Record set Block Start
(* ===== verification/SimpleFrames.v ===== *)
(** * The frame caches of the single-socket client

    [_frame_map] gives the short form under which a frame is named in a
    message, [_fid_map] the frame of a name.  Frames are cached when they are
    written, when a fetched atom is in one, and when the frame graph is loaded;
    the caches agree with the frames' own names throughout. *)
From S2P Require Import Prelude CxxString Effects Sockets RecvBuf Barrier Uri Atomese.
From S2P Require Import ListUtils SimpleStorage SimpleIO SimpleSafety.

(** Every name is mapped to a frame of that name. *)
Definition well_named {Heap} {AT : Atomese Heap} (fids : gmap str Handle) : Prop :=
  map_Forall (fun name h => get_name h = name) fids.

(** The frames the decoders meet are entered under their own names. *)
Class FrameLaws {Heap} (AT : Atomese Heap) : Prop := {
  decode_atom_lr_named : forall s l r n x,
    well_named x.1 -> well_named (decode_atom_lr s l r n x).2.1;
  decode_frame_named : forall top s p x,
    well_named x.1 -> well_named (decode_frame top s p x).2.1;
}.

Section frames.
Context {W Heap : Type} {SK : Sockets W} {AT : Atomese Heap} {FL : FrameLaws AT} (fuel : nat).
Abbreviation St := (CogSimpleStorage (W := W) (Heap := Heap)).

(** Short forms are made of the frame's own name. *)
Definition well_cached (fm : gmap Handle str) : Prop :=
  map_Forall (fun h t => t = frame_shorty (get_name h)) fm.

Definition frames_ok (s : St) : Prop :=
  well_cached s.(_frame_map) /\ well_named s.(_fid_map).

Lemma insert_new_forall {K V} `{Countable K} (P : K -> V -> Prop) k v (m : gmap K V) :
  P k v -> map_Forall P m -> map_Forall P (insert_new k v m).
Proof.
  intros Hk Hm. unfold insert_new. destruct (m !! k); [done|]. by apply map_Forall_insert_2.
Qed.

Lemma recache_ok fids fm : well_named fids -> well_cached fm -> well_cached (recache fids fm).
Proof.
  intros Hf%map_Forall_to_list. unfold recache. revert fm Hf.
  induction (map_to_list fids) as [|[name h] l IH]; intros fm Hf Hm; simpl; [done|].
  apply Forall_cons in Hf as [Hname Hf]. apply IH; [done|].
  apply insert_new_forall; [|done]. simpl in *. by rewrite Hname.
Qed.

(** ** Every operation keeps the caches consistent *)

Ltac frames_auto := repeat first [stays_step | solve [eauto with keeps]].

Lemma send_frames m : stays frames_ok (do_send (W := W) (Heap := Heap) m).
Proof. unfold do_send, connected, throw_errno. frames_auto. Qed.

Lemma recv_frames garbage : stays frames_ok (do_recv (W := W) (Heap := Heap) fuel garbage).
Proof.
  unfold do_recv, connected. apply stays_bind; [apply stays_gets|]. intros []; [|apply stays_throw].
  apply stays_bind; [|intros r; frames_auto].
  apply wp_stays. intros s Hs. by apply recv_loop_safe.
Qed.
Hint Resolve send_frames recv_frames : keeps.

Lemma cacheFrame_frames depth : forall h, stays frames_ok (cacheFrame (W := W) depth h).
Proof.
  induction depth as [|depth IH]; intros h; cbn [cacheFrame]; [apply stays_nofuel|].
  apply stays_bind; [apply stays_for_each; auto|intros _].
  apply stays_with_lock; [done|]. apply stays_modify. intros s [H1 H2].
  split; by apply insert_new_forall.
Qed.
Hint Resolve cacheFrame_frames : keeps.

Lemma writeFrame_frames h : stays frames_ok (writeFrame (W := W) h).
Proof. unfold writeFrame. frames_auto. Qed.
Hint Resolve writeFrame_frames : keeps.

Lemma write_if_frames h : stays frames_ok (write_frame_if (W := W) h).
Proof. unfold write_frame_if, writeFrame_as. frames_auto. Qed.

Lemma set_multi_frames b h : stays frames_ok (set_multi_if (W := W) b h).
Proof. unfold set_multi_if. frames_auto. Qed.
Hint Resolve write_if_frames set_multi_frames : keeps.

Lemma storeAtom_frames h : stays frames_ok (storeAtom (W := W) h).
Proof. unfold storeAtom. frames_auto. Qed.
Hint Resolve storeAtom_frames : keeps.

Lemma ro_decode_frames as_ h msg : stays frames_ok (ro_decode_alist (S := St) fuel as_ h msg).
Proof.
  unfold ro_decode_alist. frames_auto.
  generalize (find lparen msg (wadd (find_first_not_of blanks msg 0) 1)).
  generalize fuel at 1. induction fuel0 as [|n IH]; intros pos; simpl; unfold store_kv;
    frames_auto; apply IH.
Qed.
Hint Resolve ro_decode_frames : keeps.

(** A decoder that is given the frame identifiers, also when it throws. *)
Lemma stays_on_fids {A} (d : gmap str Handle * Heap -> outcome A * (gmap str Handle * Heap)) :
  (forall x, well_named x.1 -> well_named (d x).2.1) -> stays frames_ok (on (S := St) d).
Proof.
  intros Hd s [H1 H2]. unfold on. specialize (Hd (the s) H2).
  destruct (d (the s)) as [[] x]; try done; by split.
Qed.

Lemma atom_list_frames n table expr end_ : forall l r,
  stays frames_ok (atom_list_loop (W := W) fuel n table expr l r end_).
Proof.
  induction n as [|n IH]; intros l r; cbn [atom_list_loop]; [apply stays_nofuel|].
  apply stays_bind; [apply stays_lift|]. intros [pcnt [l' r']].
  destruct (l' =? r')%Z; [apply stays_ret|]. destruct (0 <? pcnt)%Z; [apply stays_ret|].
  apply stays_bind; [|intros h0; frames_auto; apply IH].
  apply stays_on_fids. intros x. apply decode_atom_lr_named.
Qed.
Hint Resolve atom_list_frames : keeps.

Lemma load_frames : stays frames_ok (loadFrameDAG (W := W) fuel).
Proof.
  unfold loadFrameDAG. apply stays_bind; [frames_auto|]. intros _.
  apply stays_with_lock; [done|]. apply stays_bind; [frames_auto|]. intros _.
  apply stays_bind; [frames_auto|]. intros rply. destruct (size rply <? 5)%Z; [apply stays_ret|].
  apply stays_bind; [|intros h; apply stays_bind; [|intros; apply stays_ret]].
  - apply stays_on_fids. intros x. apply decode_frame_named.
  - apply stays_modify. intros s [H1 H2]. split; [by apply recache_ok|done].
Qed.
Hint Resolve load_frames : keeps.

Lemma connect_frames ps : forall norr, stays frames_ok (connect_loop (Heap := Heap) ps norr).
Proof. induction ps as [|p ps IH]; intros norr; cbn [connect_loop]; frames_auto; apply IH. Qed.
Hint Resolve connect_frames : keeps.

Lemma run_op_frames o : stays frames_ok (run_op (W := W) fuel o).
Proof.
  destruct o; cbn [run_op];
    unfold open, open_locked, close, proxy_open, proxy_close, barrier, draw_rnd, draw, storeValue, updateValue,
      set_proxy, adopt_value, connected, loadValue, removeAtom, getAtom, fetchIncomingSet,
      fetchIncomingByType, loadAtomSpace, loadType, request_atoms, decode_atom_list,
      storeAtomSpace, kill_data, runQuery, storeFrameDAG, writeFrame_as;
    cbv zeta; unfold adopt_value; frames_auto.
  all: apply stays_modify; intros s _; split; apply map_Forall_empty.
Qed.

Lemma session_frames s s1 : session fuel s s1 -> frames_ok s -> frames_ok s1.
Proof.
  intros Hses Hs. induction Hses as [s|s s1 o r s2 _ IH Hrun Hr]; [done|].
  specialize (IH Hs). pose proof (run_op_frames o s1 IH) as H. rewrite Hrun in H.
  by destruct Hr as [[? ->]|[? ->]].
Qed.

Lemma frames_ok_empty s : s.(_frame_map) = ∅ -> s.(_fid_map) = ∅ -> frames_ok s.
Proof. intros H1 H2. unfold frames_ok. rewrite H1, H2. split; apply map_Forall_empty. Qed.

Lemma writeFrame_returns h s : 
  frames_ok s ->
  forall t s', writeFrame (W := W) (Some h) s = (Ok t, s') -> t = frame_shorty (get_name h).
Proof.
  intros [Hs _] t s' Hrun. unfold writeFrame in Hrun.
  apply bind_inv in Hrun as (it & s1 & H1 & Hrun).
  unfold with_lock in H1. destruct (held s); [done|]. injection H1 as <- <-.
  destruct (_frame_map s !! h) as [u|] eqn:Hu.
  - injection Hrun as <- _. by apply (Hs h u).
  - repeat (apply bind_inv in Hrun as (? & ? & _ & Hrun)). by injection Hrun as <- _.
Qed.

(** C27. After any session of a new client, whatever was stored, fetched, loaded,
    killed or thrown on the way, a frame is referred to by its own name:
    [writeFrame] returns no other short form, and the caches still agree with
    the names of the frames they hold. *)
Theorem writeFrame_names_frame s s1 h t s2 :
  s.(_frame_map) = ∅ -> s.(_fid_map) = ∅ -> session fuel s s1 ->
  writeFrame (Some h) s1 = (Ok t, s2) ->
  t = frame_shorty (get_name h) /\ frames_ok s2.
Proof.
  intros H1 H2 Hses Hrun. pose proof (session_frames s s1 Hses (frames_ok_empty s H1 H2)) as Hs.
  split; [by eapply writeFrame_returns|].
  pose proof (writeFrame_frames (Some h) s1 Hs) as H. by rewrite Hrun in H.
Qed.
End frames.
Record set Block End
◆ Requirement
Could you transcribe the entries above word for word, from the line with "intros Hk Hm." down to the line with "apply Forall_cons in", keeping both?

◆ Reply to the task
  intros Hk Hm. unfold insert_new. destruct (m !! k); [done|]. by apply map_Forall_insert_2.
Qed.

Lemma recache_ok fids fm : well_named fids -> well_cached fm -> well_cached (recache fids fm).
Proof.
  intros Hf%map_Forall_to_list. unfold recache. revert fm Hf.
  induction (map_to_list fids) as [|[name h] l IH]; intros fm Hf Hm; simpl; [done|].
  apply Forall_cons in Hf as [Hname Hf]. apply IH; [done|].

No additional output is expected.